Für die BesetzerInnen der Gartenstraße 7 in Tübingen (Kontext berichtete) kam die Nachricht aus dem Nichts: Binnen weniger Tage würden Strom, Wasser und Gas abgestellt. Ausgerechnet in jener Woche Mitte November, in der sich die Temperaturen in der Stadt am Neckar zum ersten Mal im Minusbereich bewegten. Ein Szenario, mit dem seit der Besetzung der Immobilie im Juli niemand gerechnet hätte.

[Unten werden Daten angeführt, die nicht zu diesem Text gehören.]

(* ===== verification/Host.v ===== *)
(** * host.go: the state of an instance, its event queue and its timers

    [instanceState] with the parts of the Go runtime and of the operating
    system it drives: the [hostSocket] objects (which goroutines keep after
    the socket table forgets them), the operating-system sockets, the
    armed timers, and the network traffic caused. The wasm module handle
    and its lock ([mod], [guestMu], [modDead]) are modelled apart, in
    Lifecycle.v. Operations are goroutines ([proc]) whose steps are the
    critical sections of the source. What the environment decides is an
    argument: the branch a [select] takes when two are ready, and the
    results of network calls. *)

From S2P Require Import Prelude Errors Errno Netip Egress Proc.

#[local] Open Scope Z_scope.

(** ** Data *)

Inductive eventKind := eventIO | eventTimer.

Record hostEvent := mkEvent { kind : eventKind; sid : Z; flags : Z; tid : Z }.

#[export] Instance eventKind_eq_dec : EqDecision eventKind.
Proof. solve_decision. Defined.

#[export] Instance hostEvent_eq_dec : EqDecision hostEvent.
Proof. solve_decision. Defined.

Definition socketUDP : Z := 1.
Definition socketTCP : Z := 2.
Definition ioRead : Z := 1.
Definition ioWrite : Z := 2.
Definition ioErr : Z := 4.

Inductive Level := LevelDebug | LevelInfo | LevelWarn | LevelError.

Inductive logLine :=
| LogMsg (l : Level) (msg : list Z)
| LogEgressDenied (remote : AddrPort).

Record receivedPacket := mkPacket { data : list Z; from : AddrPort }.

(** Operating-system sockets: a [*net.UDPConn] bound to a local port, and a
    connected TCP [net.Conn]. *)
Record udpConn := mkUDP { u_port : Z; u_open : bool }.

Record tcpConn := mkTCP { t_port : Z; t_peer : AddrPort; t_open : bool }.

(** Traffic: a datagram, a TCP connection attempt, bytes on a TCP
    connection to its peer. *)
Inductive wireEvent :=
| WireUDP (to : AddrPort) (bs : list Z)
| WireDial (to : AddrPort)
| WireTCP (to : AddrPort) (bs : list Z).

Record hostSocket := mkSocket {
  sk_id : Z;
  af : Z;
  typ : Z;
  bindPort : Z;
  udp : option nat;
  tcp : option nat;
  remote : AddrPort;
  queue : list receivedPacket;
  serr : option go_error;
  closed : bool
}.

Record instanceState := mkInst {
  log : list logLine; (* what the logger received *)
  events : list hostEvent; (* the buffered channel *)
  done : bool; (* whether the done channel is closed, and the sync.Once spent *)
  err : option go_error; (* shutdown cause *)
  sockets : option (gmap Z nat); (* nil (None) after shutdown; values are locations in heap *)
  nextSocket : Z; (* int32 *)
  timers : option (gset Z); (* nil (None) after shutdown; the keys of the timer map *)
  nextTimer : Z; (* atomic.Uint64 *)
  heap : list hostSocket; (* every hostSocket allocated, live or not *)
  uconns : list udpConn; (* every UDP socket opened *)
  tconns : list tcpConn; (* every TCP connection made *)
  armed : gset Z; (* timers the Go runtime has yet to fire *)
  wire : list wireEvent (* what was sent to the network, in order *)
}.

Definition s_sk_id (v : Z) (x : hostSocket) : hostSocket :=
  mkSocket v (af x) (typ x) (bindPort x) (udp x) (tcp x) (remote x) (queue x) (serr x) (closed x).

Definition s_af (v : Z) (x : hostSocket) : hostSocket :=
  mkSocket (sk_id x) v (typ x) (bindPort x) (udp x) (tcp x) (remote x) (queue x) (serr x) (closed x).

Definition s_typ (v : Z) (x : hostSocket) : hostSocket :=
  mkSocket (sk_id x) (af x) v (bindPort x) (udp x) (tcp x) (remote x) (queue x) (serr x) (closed x).

Definition s_bindPort (v : Z) (x : hostSocket) : hostSocket :=
  mkSocket (sk_id x) (af x) (typ x) v (udp x) (tcp x) (remote x) (queue x) (serr x) (closed x).

Definition s_udp (v : option nat) (x : hostSocket) : hostSocket :=
  mkSocket (sk_id x) (af x) (typ x) (bindPort x) v (tcp x) (remote x) (queue x) (serr x) (closed x).

Definition s_tcp (v : option nat) (x : hostSocket) : hostSocket :=
  mkSocket (sk_id x) (af x) (typ x) (bindPort x) (udp x) v (remote x) (queue x) (serr x) (closed x).

Definition s_remote (v : AddrPort) (x : hostSocket) : hostSocket :=
  mkSocket (sk_id x) (af x) (typ x) (bindPort x) (udp x) (tcp x) v (queue x) (serr x) (closed x).

Definition s_queue (v : list receivedPacket) (x : hostSocket) : hostSocket :=
  mkSocket (sk_id x) (af x) (typ x) (bindPort x) (udp x) (tcp x) (remote x) v (serr x) (closed x).

Definition s_serr (v : option go_error) (x : hostSocket) : hostSocket :=
  mkSocket (sk_id x) (af x) (typ x) (bindPort x) (udp x) (tcp x) (remote x) (queue x) v (closed x).

Definition s_closed (v : bool) (x : hostSocket) : hostSocket :=
  mkSocket (sk_id x) (af x) (typ x) (bindPort x) (udp x) (tcp x) (remote x) (queue x) (serr x) v.

Definition set_log (v : list logLine) (x : instanceState) : instanceState :=
  mkInst v (events x) (done x) (err x) (sockets x) (nextSocket x) (timers x) (nextTimer x) (heap x) (uconns x) (tconns x) (armed x) (wire x).

Definition set_events (v : list hostEvent) (x : instanceState) : instanceState :=
  mkInst (log x) v (done x) (err x) (sockets x) (nextSocket x) (timers x) (nextTimer x) (heap x) (uconns x) (tconns x) (armed x) (wire x).

Definition set_done (v : bool) (x : instanceState) : instanceState :=
  mkInst (log x) (events x) v (err x) (sockets x) (nextSocket x) (timers x) (nextTimer x) (heap x) (uconns x) (tconns x) (armed x) (wire x).

Definition set_err (v : option go_error) (x : instanceState) : instanceState :=
  mkInst (log x) (events x) (done x) v (sockets x) (nextSocket x) (timers x) (nextTimer x) (heap x) (uconns x) (tconns x) (armed x) (wire x).

Definition set_sockets (v : option (gmap Z nat)) (x : instanceState) : instanceState :=
  mkInst (log x) (events x) (done x) (err x) v (nextSocket x) (timers x) (nextTimer x) (heap x) (uconns x) (tconns x) (armed x) (wire x).

Definition set_nextSocket (v : Z) (x : instanceState) : instanceState :=
  mkInst (log x) (events x) (done x) (err x) (sockets x) v (timers x) (nextTimer x) (heap x) (uconns x) (tconns x) (armed x) (wire x).

Definition set_timers (v : option (gset Z)) (x : instanceState) : instanceState :=
  mkInst (log x) (events x) (done x) (err x) (sockets x) (nextSocket x) v (nextTimer x) (heap x) (uconns x) (tconns x) (armed x) (wire x).

Definition set_nextTimer (v : Z) (x : instanceState) : instanceState :=
  mkInst (log x) (events x) (done x) (err x) (sockets x) (nextSocket x) (timers x) v (heap x) (uconns x) (tconns x) (armed x) (wire x).

Definition set_heap (v : list hostSocket) (x : instanceState) : instanceState :=
  mkInst (log x) (events x) (done x) (err x) (sockets x) (nextSocket x) (timers x) (nextTimer x) v (uconns x) (tconns x) (armed x) (wire x).

Definition set_uconns (v : list udpConn) (x : instanceState) : instanceState :=
  mkInst (log x) (events x) (done x) (err x) (sockets x) (nextSocket x) (timers x) (nextTimer x) (heap x) v (tconns x) (armed x) (wire x).

Definition set_tconns (v : list tcpConn) (x : instanceState) : instanceState :=
  mkInst (log x) (events x) (done x) (err x) (sockets x) (nextSocket x) (timers x) (nextTimer x) (heap x) (uconns x) v (armed x) (wire x).

Definition set_armed (v : gset Z) (x : instanceState) : instanceState :=
  mkInst (log x) (events x) (done x) (err x) (sockets x) (nextSocket x) (timers x) (nextTimer x) (heap x) (uconns x) (tconns x) v (wire x).

Definition set_wire (v : list wireEvent) (x : instanceState) : instanceState :=
  mkInst (log x) (events x) (done x) (err x) (sockets x) (nextSocket x) (timers x) (nextTimer x) (heap x) (uconns x) (tconns x) (armed x) v.

(** [newInstanceState]. *)
Definition newInstanceState : instanceState := mkInst [] [] false None (Some ∅) 1 (Some ∅) 0 [] [] [] ∅ [].

Definition eventsCap : Z := 1024.

(** [replayHooks], the interface scenario tests install in place of the
    network and the clock; production instances have none. *)
Record replayHooks := mkReplay {
  rp_nowWall : Z;      (* nanoseconds *)
  rp_nowMono : Z;      (* nanoseconds *)
  rp_timerStart : Z -> proc instanceState Z;
  rp_timerStop : Z -> proc instanceState unit;
  rp_connect : nat -> AddrPort -> proc instanceState Z;
  rp_sendTo : nat -> AddrPort -> list Z -> proc instanceState Z;
  rp_localPort : hostSocket -> Z
}.

(** ** Objects behind pointers *)

Definition upd_socket (l : nat) (f : hostSocket -> hostSocket) (s : instanceState) : instanceState :=
  set_heap (alter f l (heap s)) s.

Definition close_udp (c : option nat) : proc instanceState unit :=
  match c with
  | None => Done tt
  | Some c => modify (fun s => set_uconns (alter (fun k => mkUDP (u_port k) false) c (uconns s)) s)
  end.

Definition close_tcp (c : option nat) : proc instanceState unit :=
  match c with
  | None => Done tt
  | Some c => modify (fun s => set_tconns (alter (fun k => mkTCP (t_port k) (t_peer k) false) c (tconns s)) s)
  end.

(** [hostSocket.close]: mark the socket closed under its lock, then close
    what it had open. *)
Definition sock_close (l : nat) : proc instanceState unit :=
  let* r := atomic (fun s =>
    match heap s !! l with
    | None => (s, None)
    | Some sk => if closed sk then (s, None)
                 else (upd_socket l (s_closed true) s, Some (udp sk, tcp sk))
    end) in
  match r with
  | None => Done tt
  | Some (u, t) => do* close_udp u in close_tcp t
  end.

(** ** Shutdown *)

Definition errEventQueueOverflow : go_error := errorsNew "unbound: host event queue overflowed".

(** [shutdown]: the first caller records the cause and closes [done] (one
    step: [err] is only read after [done] is closed), stops and drops the
    timers, then drops and closes the sockets. The socket table is emptied
    before the sockets are closed rather than after, both under [socketsMu]
    in the source. A later caller returns at once, where [sync.Once] would
    make it wait for the first. *)
Definition shutdown (e : option go_error) : proc instanceState unit :=
  let* first := atomic (fun s =>
    if done s then (s, false) else (set_done true (set_err e s), true)) in
  if first : bool then
    do* modify (fun s => match timers s with
                         | Some ts => set_timers None (set_armed (armed s ∖ ts) s)
                         | None => s
                         end) in
    let* socks := atomic (fun s =>
      match sockets s with
      | Some m => (set_sockets None s, (map_to_list m).*2)
      | None => (s, [])
      end) in
    for_each sock_close socks
  else Done tt.

Definition close : proc instanceState unit := shutdown None.

Definition fail_ (e : go_error) : proc instanceState unit := shutdown (Some e).

(** ** Events *)

(** [enqueue]. The [select] takes a ready branch: [pick] chooses when both
    the buffer has room and [done] is closed; with neither, the default
    branch fails the instance. *)
Definition enqueue (pick : bool) (ev : hostEvent) : proc instanceState unit :=
  let* overflow := atomic (fun s =>
    if (zlen (events s) <? eventsCap) && (negb (done s) || pick)
    then (set_events (events s ++ [ev]) s, false)
    else (s, negb (done s))) in
  if overflow : bool then fail_ errEventQueueOverflow else Done tt.

(** ** Timers *)

Definition maxTimersPerInstance : Z := 8192.

(** [timerStart]. *)
Definition timerStart (rp : option replayHooks) (ms : Z) : proc instanceState Z :=
  let ms := if ms <? 0 then 0 else ms in
  match rp with
  | Some h => rp_timerStart h ms
  | None =>
      let* tid := atomic (fun s => let t := u64 (nextTimer s + 1) in (set_nextTimer t s, t)) in
      atomic (fun s =>
        match timers s with
        | None => (s, 0)
        | Some ts =>
            if maxTimersPerInstance <=? Z.of_nat (size ts) then (s, 0)
            else (set_timers (Some ({[tid]} ∪ ts)) (set_armed ({[tid]} ∪ armed s) s), tid)
        end)
  end.

(** The function a timer runs when it fires. *)
Definition timerCallback (pick : bool) (tid : Z) : proc instanceState unit :=
  do* modify (fun s => match timers s with
                       | Some ts => set_timers (Some (ts ∖ {[tid]})) s
                       | None => s
                       end) in
  enqueue pick (mkEvent eventTimer 0 0 tid).

(** [timerStop]. *)
Definition timerStop (rp : option replayHooks) (tid : Z) : proc instanceState unit :=
  match rp with
  | Some h => rp_timerStop h tid
  | None =>
      modify (fun s => match timers s with
                       | Some ts =>
                           if bool_decide (tid ∈ ts)
                           then set_armed (armed s ∖ {[tid]}) (set_timers (Some (ts ∖ {[tid]})) s)
                           else s
                       | None => s
                       end)
  end.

Denn im Gegensatz zu symbolischen Kurzzeitbesetzungen in anderen deutschen Städten, hat sich die "Gartensia" mittlerweile fest im Bild der Tübinger Altstadt etabliert. Ganz ohne Eskalation seitens der BesetzerInnen oder Drohgebärden der EigentümerInnen. Im Gegenteil: In einem Brief an die Erbengemeinschaft des Hauses, das zwischen Verbindungshäusern in prestigereichster Lage am Neckar liegt, sicherten die AktivistInnen ihre Kooperationsbereitschaft zu. Auch der Kontakt mit dem Makler, der die BesitzerInnen des Hauses gegenüber Stadt und Besetzung vertritt, belief sich auf freundliche Besuche und respektvolle Gespräche. Man sei in Verhandlung, hieß es über die Monate.
Alarmglocken schrillen
"Es war fast schon ein bisschen unheimlich, wie gut alles läuft", sagt Emmi, die das Haus im Sommer mitbesetzte und noch immer mehrmals in der Woche dort ist. "Wir wissen, dass wir den Erben, der Stadt und vor allem den Wohnraumbeauftragten viel Arbeit machen", ergänzt Charly, bei der am Dienstag vergangener Woche "die Alarmglocken losgingen", nachdem der Bescheid über den drohenden Eingriff vorlag. Noch am Abend wurde ein Sonderplenum einberufen, sogar die Wohnraumbeauftragten erschienen dazu außerhalb ihrer Arbeitszeiten, verschiedene Optionen wurden in einer Gruppe von mehr als 40 Menschen durchdiskutiert.
Eine tatsächliche Eskalation will niemand, da sind sich die BesetzerInnen einig. Schon vor Monaten unterbreiteten sie dem Makler den Vorschlag, für bereits anfallende und kommende Nebenkosten aufzukommen. Auch die Perspektive eines Zwischennutzungsvertrags wurde seitens der AktivistInnen nicht ausgeschlossen. Über ein anderes Hausprojekt aus dem Mietshäusersyndikat (MHS) könnten die Kosten gestemmt werden. Einen Verein, um Mitglied im MHS zu werden, haben die BesetzerInnen bereits gegründet. "Dann hätten zumindest diejenigen, die jetzt fest dort leben, für den Winter einen sicheren Ort zum Schlafen", sagt Emmi.